Lemma sanitize_is_valid s : utf8_valid (sanitize s) = true.
Proof.
  assert (∃ rs, forallb rune_ok rs = true ∧ sanitize s = string_concat rs) as (rs & Hrs & ->);
    [|by apply utf8_valid_concat].
  assert (∀ l, (∀ r, Some r ∈ l → rune_ok r = true) → ∃ rs, forallb rune_ok rs = true ∧
    string_concat ((λ r, match r with Some b => b | None => replacement_char end) <$> l)
      = string_concat rs) as Hgen.
  { induction l as [|[r|] l IH]; intros Hl.
    - by exists [].
    - destruct IH as (rs & Hrs & E). { intros r' Hr'. apply Hl. by right. }
      exists (r :: rs). simpl. rewrite (Hl r) by left. split; [done|]. f_equal. exact E.
    - destruct IH as (rs & Hrs & E). { intros r' Hr'. apply Hl. by right. }
      exists (replacement_char :: rs). simpl. split; [done|]. f_equal. exact E. }
  apply Hgen. clear Hgen. remember (slen s) as n eqn:Hn. revert s Hn.
  induction (lt_wf n) as [n _ IH]. intros s -> r.
  destruct s as [|a s1]; [by intros ?%not_elem_of_nil|]. simpl.
  assert (∀ s', slen s' < S (slen s1) → Some r ∈ runes s' → rune_ok r = true)%nat as Hrec
    by (intros s' Hlt; by apply (IH (slen s'))). clear IH.
  destruct (ascii7 a) eqn:Ha.
  { intros [?|?]%elem_of_cons; simplify_eq; [done|]. apply (Hrec s1); [lia|done]. }
  destruct s1 as [|b s2]; [by intros [?|?%not_elem_of_nil]%elem_of_cons|].
  assert (Some r ∈ None :: runes (String b s2) → rune_ok r = true) as Hbad.
  { intros [?|?]%elem_of_cons; [done|]. apply (Hrec (String b s2)); [lia|done]. }
  destruct (lead2 a && cont b) eqn:H2.
  { intros [?|?]%elem_of_cons; simplify_eq; [simpl; by rewrite Ha, H2|].
    apply (Hrec s2); [simpl; lia|done]. }
  destruct s2 as [|c s3]; [done|]. destruct (second3 a b && cont c) eqn:H3.
  { intros [?|?]%elem_of_cons; simplify_eq; [simpl; by rewrite Ha, H2, H3|].
    apply (Hrec s3); [simpl; lia|done]. }
  destruct s3 as [|d s4]; [done|]. destruct (second4 a b && cont c && cont d) eqn:H4; [|done].
  intros [?|?]%elem_of_cons; simplify_eq; [simpl; by rewrite Ha, H2, H3, H4|].
  apply (Hrec s4); [simpl; lia|done].
Qed.
#[export] Hint Resolve sanitize_is_valid : gohints.
#[export] Hint Rewrite sanitize_valid using done : gorewrite.

(** ** String literals *)

Definition dquote : ascii := byte_of 34.
Definition backslash : ascii := byte_of 92.

Definition hex_lower (n : N) : ascii := if n <? 10 then byte_of (48 + n) else byte_of (87 + n).

(** [\u00XY] for a control byte. *)
Definition u_escape (n : N) : string :=
  String backslash (String "u" (String "0" (String "0"
    (String (hex_lower (n / 16)) (String (hex_lower (n mod 16)) ""))))).

Definition esc (c : ascii) : string := String backslash (String c "").

(** encoding/json's [appendString] with HTML escaping off. *)
Definition escape_byte (c : ascii) : string :=
  let n := byte_val c in
  if n =? 34 then esc dquote
  else if n =? 92 then esc backslash
  else if n =? 8 then esc "b"
  else if n =? 12 then esc "f"
  else if n =? 10 then esc "n"
  else if n =? 13 then esc "r"
  else if n =? 9 then esc "t"
  else if n <? 32 then u_escape n
  else String c "".

Definition line_separator (r : string) : bool :=
  r =s String (byte_of 226) (String (byte_of 128) (String (byte_of 168) "")).
Definition paragraph_separator (r : string) : bool :=
  r =s String (byte_of 226) (String (byte_of 128) (String (byte_of 169) "")).

Definition escape_rune (r : option string) : string :=
  match r with
  | None => String backslash "ufffd"
  | Some (String c "") => escape_byte c
  | Some r =>
      if line_separator r then String backslash "u2028"
      else if paragraph_separator r then String backslash "u2029"
      else r
  end.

EXERCISE ▸
Your task is to set down exactly the lines from the line containing "(** encoding/json's [appendString]" to the end of the data above, including both ends.

SOLUTION BELOW ▸
(** encoding/json's [appendString] with HTML escaping off. *)
Definition escape_byte (c : ascii) : string :=
  let n := byte_val c in
  if n =? 34 then esc dquote
  else if n =? 92 then esc backslash
  else if n =? 8 then esc "b"
  else if n =? 12 then esc "f"
  else if n =? 10 then esc "n"
  else if n =? 13 then esc "r"
  else if n =? 9 then esc "t"
  else if n <? 32 then u_escape n
  else String c "".

Definition line_separator (r : string) : bool :=
  r =s String (byte_of 226) (String (byte_of 128) (String (byte_of 168) "")).
Definition paragraph_separator (r : string) : bool :=
  r =s String (byte_of 226) (String (byte_of 128) (String (byte_of 169) "")).

Definition escape_rune (r : option string) : string :=
  match r with
  | None => String backslash "ufffd"
  | Some (String c "") => escape_byte c
  | Some r =>
      if line_separator r then String backslash "u2028"
      else if paragraph_separator r then String backslash "u2029"
      else r
  end.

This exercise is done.